Tech & Auto

Taksi Terbang Dari Bandara Soetta, Alternatif Baru Untuk Hindari Macet

Taksi Terbang Dari Bandara Soetta, Alternatif Baru Untuk Hindari Macet

Kini ada yang baru di Bandara Soekarno-Hatta, Tangerang, yaitu layanan taksi terbang berupa helikopter dari dan menuju Bandara Soetta yang dipromosikan oleh Whitesky Aviation. Sebenarnya, salah satu moda transportasi ini sudah beroperasi sejak Agustus tahun lalu. CEO Whitesky Aviation Denon Prawiraatmadja menuturkan, layanan taksi dengan helikopter atau disebut helicity ini merupakan pemutakhiran Bandara Soetta.
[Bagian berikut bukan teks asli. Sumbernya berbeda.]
(* ===== verification/Treasury.v ===== *)
(** * The treasury limits, and the chain nonces a failed execution leaves. *)
From S2P Require Export Settlement.

(** ** The limits *)

(** [next] is over one of the configured limits. *)
Definition over_limit (cfg : SignerConfig) (next : f64) : Prop :=
  exists limit, limit ∈ [TreasuryLockThreshold cfg; TreasuryMaxDailyOut cfg] /\
    fltb fzero limit = true /\ fltb limit next = true.

(** The day's outflow with the amount of a transfer is over a limit, or it
    cannot be known. *)
Definition treasury_refuses {S} `{GoUnicode, SignerStore S} (cfg : SignerConfig)
    (req : TransferRequest) (c : call) (s : S) : Prop :=
  match parseFloatAmount (tr_Amount req),
        (DailySubmittedOutflow c (normalizedTokenContract cfg req (requestedNetwork cfg req))
           (requestedNetwork cfg req) s).1 with
  | Ok amount, Ok outflow => over_limit cfg (fadd outflow amount)
  | _, _ => True
  end.

Section Limits.
Context {S : Type} `{GoUnicode, Geth, GoText, SignerStore S}.
Variable env : environment.
Implicit Types cfg : SignerConfig.
Implicit Types w : world S.

Lemma execute_event {A} cfg kind reason txHash wallet data (k : unit -> prog eff A) w :
  exists s, execute env (custody_event cfg kind reason txHash wallet data ≫= k) w =
    execute env (k tt) (tick (set_store s w)).
Proof.
  rewrite execute_bind. unfold custody_event, ignore, store_call. rewrite execute_op.
  cbn [handle handle_store]. destruct (RecordCustodyEvent _ _ _) as [r s]. by exists s.
Qed.

Lemma treasury_limits_over cfg next data w :
  over_limit cfg next ->
  exists e w', execute env (treasury_limits cfg next data) w = (Err e, w') /\
    w_sent w' = w_sent w.
Proof.
  intros (limit & Hin & Hpos & Hlt). unfold treasury_limits.
  destruct (fltb fzero (TreasuryLockThreshold cfg) && fltb (TreasuryLockThreshold cfg) next)
    eqn:Hlock; [|destruct (fltb fzero (TreasuryMaxDailyOut cfg) &&
                           fltb (TreasuryMaxDailyOut cfg) next) eqn:Hmax].
  - edestruct (@execute_event (result unit)) as [s ->]. by eexists _, _.
  - edestruct (@execute_event (result unit)) as [s ->]. by eexists _, _.
  - apply elem_of_cons in Hin as [->|Hin]; [by rewrite Hpos, Hlt in Hlock|].
    apply list_elem_of_singleton in Hin as ->. by rewrite Hpos, Hlt in Hmax.
Qed.

(** A transfer that would bring the day's outflow over the daily limit or
    the lockdown threshold, or whose outflow the store cannot tell, fails and
    broadcasts nothing. *)
Theorem treasury_limit_stops_transfer cfg req w :
  treasury_refuses cfg req (the_call env w) (w_store w) ->
  exists e w', execute env (executeTransfer cfg req) w = (Fail e, w') /\ w_sent w' = w_sent w.
Proof.
  unfold treasury_refuses, executeTransfer. intros Hover.
  destruct (validateTransferPolicy _ _ _) as [[]|e]; cbn [or_fail]; [|by eexists _, _].
  rewrite execute_bind. unfold validateTreasuryPolicy.
  destruct (parseFloatAmount _) as [a|e]; [|by eexists _, _].
  unfold store_call. rewrite execute_op. cbn [handle handle_store].
  destruct (DailySubmittedOutflow _ _ _ _) as [[o|e] s]; cbn [fst snd] in Hover |- *.
  - destruct (treasury_limits_over cfg (fadd o a) [] (tick (set_store s w)) Hover)
      as (e & w' & -> & Hsent). by eexists _, _.
  - by eexists _, _.
Qed.

Lemma treasury_limits_under cfg next data w :
  ~ over_limit cfg next ->
  execute env (treasury_limits cfg next data) w = (Ok tt, w).
Proof.
  intros Hunder. unfold treasury_limits.
  destruct (fltb fzero (TreasuryLockThreshold cfg) && _) eqn:Hl.
  { apply andb_true_iff in Hl as [??]. destruct Hunder. eexists. split; [apply list_elem_of_here|done]. }
  destruct (fltb fzero (TreasuryMaxDailyOut cfg) && _) eqn:Hm; [|done].
  apply andb_true_iff in Hm as [??]. destruct Hunder. eexists.
  split; [apply list_elem_of_further, list_elem_of_here|done].
Qed.

Lemma execute_treasury cfg req network amount outflow w :
  parseFloatAmount (tr_Amount req) = Ok amount ->
  (DailySubmittedOutflow (the_call env w) (normalizedTokenContract cfg req network) network
    (w_store w)).1 = Ok outflow ->
  exists s, execute env (validateTreasuryPolicy cfg req network) w =
    execute env (treasury_limits cfg (fadd outflow amount) []) (tick (set_store s w)).
Proof.
  intros Ha Ho. unfold validateTreasuryPolicy. rewrite Ha. unfold store_call. rewrite execute_op.
  cbn [handle handle_store]. destruct (DailySubmittedOutflow _ _ _ _) as [r s]. cbn in Ho |- *.
  rewrite Ho. by exists s.
Qed.
End Limits.

(** ** What the in-memory store counts *)

Section MemOutflow.
Context {O : GoMapOrder}.
Implicit Types s : memorySignerStore.

(** The record is one [DailySubmittedOutflow] adds up. *)
Definition counted (token network : string) (item : SignerTransaction) : Prop :=
  sx_Token item = token /\ sx_Network item = network /\ counts_as_outflow item = true.

Lemma outflow_step_counted token network total item :
  counted token network item -> outflow_step token network total item = add_amount total (sx_Amount item).
Proof. intros (<- & <- & Hc). unfold outflow_step. by rewrite !String.eqb_refl, Hc. Qed.

Lemma outflow_step_other token network total item :
  ~ counted token network item -> outflow_step token network total item = total.
Proof.
  unfold outflow_step, counted. intros Hn.
  destruct (String.eqb_spec (sx_Token item) token) as [E1|]; [|done].
  destruct (String.eqb_spec (sx_Network item) network) as [E2|]; [|done].
  destruct (counts_as_outflow item); [|done]. by destruct Hn.
Qed.

Lemma outflow_nan_stays token network l :
  foldl (outflow_step token network) S754_nan l = S754_nan.
Proof.
  induction l as [|item l IH]; [done|]. cbn [foldl]. rewrite <- IH at 2. f_equal.
  unfold outflow_step, add_amount. destruct (_ || _); [done|].
  destruct (ParseFloat _); [by rewrite fadd_nan_l|done].
Qed.

Lemma elem_of_ranged c s item :
  item ∈ ranged c s <-> exists hash, transactions s !! hash = Some item.
Proof.
  unfold ranged. rewrite list_elem_of_fmap. setoid_rewrite map_range_perm.
  split; [intros ([h t] & -> & Hin)|intros [h Hh]].
  - exists h. by apply elem_of_map_to_list in Hin.
  - exists (h, item). by rewrite elem_of_map_to_list.
Qed.

Lemma outflow_nan c token network s hash item :
  transactions s !! hash = Some item -> counted token network item ->
  ParseFloat (sx_Amount item) = Some S754_nan ->
  mem_DailySubmittedOutflow c token network s = (Ok S754_nan, s).
Proof.
  intros Hs Hc Hnan. unfold mem_DailySubmittedOutflow. do 2 f_equal.
  assert (item ∈ ranged c s) as (l1 & l2 & ->)%list_elem_of_split by (apply elem_of_ranged; eauto).
  rewrite foldl_app. cbn [foldl]. rewrite outflow_step_counted by done.
  unfold add_amount. rewrite Hnan, fadd_nan_r. apply outflow_nan_stays.
Qed.

Lemma outflow_none c token network s :
  (forall hash item, transactions s !! hash = Some item -> ~ counted token network item) ->
  mem_DailySubmittedOutflow c token network s = (Ok fzero, s).
Proof.
  intros Hnone. unfold mem_DailySubmittedOutflow. do 2 f_equal.
  assert (Forall (fun item => ~ counted token network item) (ranged c s)) as Hall.
  { apply Forall_forall. intros item [h Hh]%elem_of_ranged. by eapply Hnone. }
  induction Hall as [|item l Hi _ IH]; [done|]. cbn [foldl]. by rewrite outflow_step_other.
Qed.
End MemOutflow.

Section MemTreasury.
Context `{GoUnicode, Geth, GoText, O : GoMapOrder}.
Variable env : environment.
Implicit Types cfg : SignerConfig.
Implicit Types w : world memorySignerStore.

(** One recorded amount that parses as NaN, and a contract call may declare
    one, switches both limits off for its token and network for as long as the
    store keeps the record: every later amount passes. *)
Theorem nan_record_disables_limits cfg req network hash item amount w :
  transactions (w_store w) !! hash = Some item ->
  counted (normalizedTokenContract cfg req network) network item ->
  ParseFloat (sx_Amount item) = Some S754_nan ->
  parseFloatAmount (tr_Amount req) = Ok amount ->
  (execute env (validateTreasuryPolicy cfg req network) w).1 = Ok tt.
Proof.
  intros Hs Hc Hnan Ha.
  destruct (execute_treasury env cfg req network amount S754_nan w) as [s ->]; [done| |].
  { cbn [DailySubmittedOutflow mem_store]. by erewrite outflow_nan. }
  rewrite treasury_limits_under; [done|]. rewrite fadd_nan_l.
  intros (limit & _ & _ & Hlt). by rewrite fltb_nan_r in Hlt.
Qed.

(** The outflow is looked up by the spelling of the token's address. While
    nothing is recorded under the spelling of a request, its amount is held
    against the limits alone, whatever was paid out in the same token under
    another spelling. *)
Theorem outflow_by_spelling cfg req network amount w :
  (forall hash item, transactions (w_store w) !! hash = Some item ->
     sx_Token item <> normalizedTokenContract cfg req network) ->
  parseFloatAmount (tr_Amount req) = Ok amount ->
  ~ over_limit cfg (fadd fzero amount) ->
  (execute env (validateTreasuryPolicy cfg req network) w).1 = Ok tt.
Proof.
  intros Hnone Ha Hunder.
  destruct (execute_treasury env cfg req network amount fzero w) as [s ->]; [done| |].
  - cbn [DailySubmittedOutflow mem_store]. rewrite outflow_none; [done|].
    intros h item Hh (Htok & _). by eapply Hnone.
  - by rewrite treasury_limits_under.
Qed.
End MemTreasury.

(** ** Nonces of executions that stop half-way *)

Section Leak.
Context `{GoUnicode, Geth, GoText, O : GoMapOrder}.
Variable env : environment.
Implicit Types w : world memorySignerStore.

Lemma mem_reserve_again c c' wallet network p n s s' :
  mem_ReserveChainNonce c wallet network p s = (Ok n, s') -> 0 <= n < 2 ^ 64 - 1 -> p <= n ->
  (mem_ReserveChainNonce c' wallet network p s').1 = Ok (n + 1).
Proof.
  unfold mem_ReserveChainNonce. intros Hr Hn Hp. injection Hr as Hnext <-. rewrite Hnext.
  cbn [chainNonces set_chainNonces set_events]. rewrite lookup_insert_eq. cbn [fst].
  rewrite wrap_u_small by lia. by destruct (Z.ltb_spec p (n + 1)); [|lia].
Qed.

Lemma mem_reserve_at_least c wallet network p n s s' :
  mem_ReserveChainNonce c wallet network p s = (Ok n, s') -> p <= n.
Proof.
  unfold mem_ReserveChainNonce. intros [= <- _].
  destruct (chainNonces s !! _) as [cur|]; [|lia]. destruct (Z.ltb_spec p (u64 (cur + 1))); lia.
Qed.

Lemma execute_mem_event {A} cfg kind reason txHash wallet data (k : unit -> prog eff A) w :
  exists es, execute env (custody_event cfg kind reason txHash wallet data ≫= k) w =
    execute env (k tt) (tick (set_store (set_events es (w_store w)) w)).
Proof.
  rewrite execute_bind. unfold custody_event, ignore, store_call. rewrite execute_op. by eexists.
Qed.

(** When the gas price cannot be had, the nonce reserved just before is not
    given back: the attempt fails, nothing is broadcast under that nonce, and the
    next reservation is one past it. *)
Theorem failed_gas_price_leaks_nonce cfg req network key from url chain p n e w :
  net env (w_tick w) _ (NChainID url) = Ok chain -> (network = "BSC"%string -> chain = 56) ->
  net env (w_tick w + 1)%nat _ (NPendingNonceAt url from) = Ok p ->
  (forall c, (ReserveChainNonce c (address_Hex from) network p (w_store w)).1 = Ok n) ->
  0 <= n < 2 ^ 64 - 1 ->
  net env (w_tick w + 4)%nat _ (NSuggestGasPrice url) = Err e ->
  exists w', execute env (executeEVMTransferWithClient cfg req network key from url) w
               = (Fail (wrapped "falha ao obter gas price" e), w') /\
    w_sent w' = w_sent w /\
    forall c, (ReserveChainNonce c (address_Hex from) network p (w_store w')).1 = Ok (n + 1).
Proof.
  intros Hchain Hbsc Hp Hres Hn Hgas.
  unfold executeEVMTransferWithClient, check_chain, net_call. rewrite execute_op.
  cbn [handle fst snd record_net]. rewrite Hchain. cbn [or_fail].
  assert (negb (String.eqb network "BSC") || (chain =? 56) = true) as ->.
  { destruct (String.eqb_spec network "BSC"); [|done]. by rewrite Hbsc. }
  unfold reserve_nonce, net_call. rewrite execute_op. cbn [handle fst snd record_net].
  change (w_tick (tick w)) with (w_tick w + 1)%nat. rewrite Hp. cbn [or_fail].
  unfold store_call. rewrite execute_op. cbn [handle handle_store].
  specialize (Hres (the_call env (tick (tick w)))).
  change (w_store (tick (tick w))) with (w_store w).
  cbn [ReserveChainNonce mem_store] in Hres |- *.
  destruct (mem_ReserveChainNonce (the_call env (tick (tick w))) _ _ _ _) as [r s] eqn:Hr.
  cbn [fst snd] in Hres |- *. subst r. cbn [or_fail].
  edestruct (@execute_mem_event (outcome TransferResponse)) as [es ->]. rewrite execute_op.
  cbn [handle fst snd record_net].
  replace (w_tick _) with (w_tick w + 4)%nat by (cbn; lia). rewrite Hgas. cbn [or_fail].
  eexists. split; [reflexivity|]. split; [done|]. intros c.
  exact (mem_reserve_again _ c _ _ p n _ _ Hr Hn (mem_reserve_at_least _ _ _ _ _ _ _ Hr)).
Qed.
End Leak.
“Salah satunya membangun multimoda bandara Soekarno-Hatta. Sebab kita tahu ini best airport. Ini dapat menjadi model helicity atau taxi sebagai multimoda yang dapat dibangun di bandara,” terangnya saat sesi bincang virtual, pada Jumat (26/2/2021).

Keetua Umum Indonesia National Air Cartier Assosiation (INACA) juga menerangkan, Whitesky Aviation bekerjasa dengan Angkasa Pura II selaku pengelola Bandara Soekarno-Hatta untuk menyediakan terminal helikopter atau heliport sebagai tempat helicity ini.

“Jadi tujuan dari heliport ini yaitu untuk mengakses masyarakat yang mau menuju airport atau dari airport ke tengah kota dengan memakai connecting flight,” kata Denon.

Ia menjelaskan, heliport taksi terbang tersebut dibangun di lahan seluas 3 hektar dengan satu shooting point serta tujuh parking stand. Heliport tersebut berkapasitas maksimum wait helikopter 12 ton.

Cara Pemesanan Dan Tarif Taksi Terbang

Denon menuturkan bahwa penumpang yang berjumlah 6 sampai 8 orang ditampung di heliport Cengkareng.

“Yang nantinya misi yang kita ambil tidak hanya VIP. Tapi helicity, helicity tersebut dapat secara pricing affordable bagi masyarakat umum,” tuturnya.

Lihat Juga: Senjata Api Impor Sudah Mendarat Di Bandara Soekarno-Hatta

Sedangkan untuk pemesanannya, lanjut Denon, masyarakat dapat memintanya menggunakan aplikasi Helicity. Layanan taksi terbang tersebut dapat menjangkau 72 titik di Jabodetabek, dengan rentang harga terendah Rp 8 juta untuk satu helicity.

“Jadi tarifnya antara Rp 8 juta sampai Rp 20 juta untuk yang helicity. Tetapi untuk yang chartered flight tersebut di atas Rp 20 juta. Kalau helicity 3 sampai 4 orang, kalau yang chartered flight dari 4 sampai 8 penumpang,” papar Denon.